Cable car service coming to Blue and John Crow mountains?
THE Jamaica Conservation and Development Trust (JCDT) is looking to operate a cable car service through the island’s Blue and John Crow mountains, which will attract an estimated US$10-million start-up capital.
The plan, which is in its preliminary stages, is to be evaluated by cable car consultants out of Austria over the next several months, according to JCDT chairman Robert Stephens.
“What we are now doing is looking to bring in expertise out of Austria to work with us, and this company that we are working with has vast experience worldwide with putting up cable cars,” he told the Observer Tuesday at the Knutsford Court Hotel in Kingston.
He was speaking following a presentation of the JCDT’s report on its work over the past year in the Blue and John Crow Mountains.
The JCDT manages the Blue and John Crow mountains.
The University of the West Indies, Stephens said, has done extensive work on the project.
“We have been looking at it seriously with the UWI. We needed to look at the geology of the area, at the geography of the area (and) the winds. And they (UWI) have now recommended the best location for the cable car,” he said.

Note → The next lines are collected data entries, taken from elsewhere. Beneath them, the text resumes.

Definition NewPriceService (now : Time) (deps : PriceServiceDeps) : PriceService :=
  let retries := d_MaxRetries deps in
  let retries := if retries <=? 0 then 1 else retries in
  mkPriceService (d_Cache deps) (d_Store deps) (d_CacheTTL deps) retries (d_Listener deps)
    (d_Validator deps) (d_Outlier deps) (d_Consensus deps) (d_ResponseMode deps)
    (d_Registry deps) (d_TokenProviders deps) now.

Record svc := mkSvc {
  world : W;
  requestCount : Z;
  cacheHitCount : Z;
  metrics : list metric;
  tasks : list task;
  crashed : bool }.

Definition on_world {A} (m : M W A) : M svc A := fun s =>
  let '(a, w) := m (world s) in
  (a, mkSvc w (requestCount s) (cacheHitCount s) (metrics s) (tasks s) (crashed s)).
Definition emit (x : metric) : M svc unit := fun s =>
  (tt, mkSvc (world s) (requestCount s) (cacheHitCount s) (metrics s ++ [x]) (tasks s) (crashed s)).
Definition spawn (b : bool) (x : task) : M svc unit := fun s =>
  (tt, mkSvc (world s) (requestCount s) (cacheHitCount s) (metrics s)
         (if b then tasks s ++ [x] else tasks s) (crashed s)).
Definition count_request : M svc unit := fun s =>
  (tt, mkSvc (world s) (wrap64 (requestCount s + 1)) (cacheHitCount s) (metrics s) (tasks s) (crashed s)).
Definition count_cache_hit : M svc unit := fun s =>
  (tt, mkSvc (world s) (requestCount s) (wrap64 (cacheHitCount s + 1)) (metrics s) (tasks s) (crashed s)).
Definition crash : M svc unit := fun s =>
  (tt, mkSvc (world s) (requestCount s) (cacheHitCount s) (metrics s) (tasks s) true).
(** A call that waits for goroutines. *)
Definition on_called {A} (m : M W (called A)) : PM svc A :=
  o <- on_world m ;;
  match o with Returns a => retp a | Panics => ret None | Gone => crash ;;; ret None end.
(** Run a call whose result the code drops, when a dependency is present. *)
Definition when_dep {A} (b : bool) (m : M W A) : M svc unit :=
  if b then on_world m ;;; ret tt else ret tt.

Definition cache_lookup (s : PriceService) (coinID currency : string) : M svc (option Price) :=
  if s_cache s then
    r <- on_world (cache_Get coinID currency) ;;
    ret (match r with (Some p, None) => Some p | _ => None end)
  else ret None.

Definition consensusPrice (coinID currency : string) (now : Time) (cr : ConsensusResult) : Price :=
  basicPrice coinID currency (cr_MedianPrice cr) "consensus" now now.

(** The consensus branch; [None] falls through to a single provider. *)
Definition consensus_mode (s : PriceService) (coinID currency : string) :
    PM svc (option Price) :=
  match s_consensus s with
  | Some e =>
      if bool_decide (s_responseMode s = "consensus"%string) then
        r <~ on_called (Compute e coinID currency 5) ;;
        match r with
        | (Some cr, None) =>
            if fgtb (cr_Confidence cr) fzero then
              now <- on_world w_Now ;;
              let price := consensusPrice coinID currency now cr in
              when_dep (s_cache s) (cache_Set price (s_cacheTTL s)) ;;;
              spawn (s_store s) (TaskSave price) ;;;
              spawn (s_listener s) (TaskNotify price) ;;;
              retp (Some price)
            else retp None
        | _ => retp None
        end
      else retp None
  | None => retp None
  end.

Meanwhile, Stephens noted that there were several benefits expected from having the cable car service in operation. Not least among those benefits, he said, was that people would be educated even as they enjoyed the beauty of the Blue and John Crow mountains, which provides water for more than 40 per cent of Jamaica’s population.
The Blue and John Crow mountains also account for a third of the estimated eight per cent of natural forest remaining in Jamaica today, and is home to the giant swallowtail butterfly and several species of frogs.
“Firstly, you are able to move people far more efficiently because in about 15 to 20 minutes you can have them from way down in Kingston up into the Blue Mountains at a level of 3,000 to 4,000 feet,” Stephens said.
“The second thing is that we will now be able to develop facilities in Hollywell (a community near the national park) that will be able to cater to a greater number of people and educate more people about the benefits of conserving the forest, maintaining the forest,” he added.
At the same time, he said “we will also be able to get a lot more adults and children into the forest to experience it as we guide, not just willy-nilly, because what we want is for people to be educated at the same time they are enjoying the recreational facility”.
The JCDT boss said that they had already approached some “partners” for the required US$10 million, which should cover the “consulting (on the project), as well as the actual physical construction”.
He said additional details on the project would be rolled out later this year, even as he noted that the effort was still in its preliminary stages.
“This whole project is going to happen this year in terms of getting out of the ground and what we are looking at is how we can ensure that all of the pieces are in place before we go out there and start everything,” Stephens told the Observer.
“There is a lot of environmental research and engineering research that has to be confirmed. Although we have done preliminary work with the University of the West Indies, we now need to get the experts on the ground to confirm our findings, to agree with it and then we can go forward,” he added.
The Ministry of Local Government and the Environment has, meanwhile, reserved any substantive comment on the project, noting that whether it reached fruition would depend on it getting past the stages of a project – such as it is – which requires a permit from the Natural Resources Conservation Authority (NRCA).
“The ministry plainly would be supportive of having the (Blue and John Crown mountains national) park run on a sustainable basis. As far as the cable car operation is concerned, this is an activity which would require a permit from the NRCA and so they would have to make the decision if there is an application,” said Leonie Barnaby, senior director in the ministry.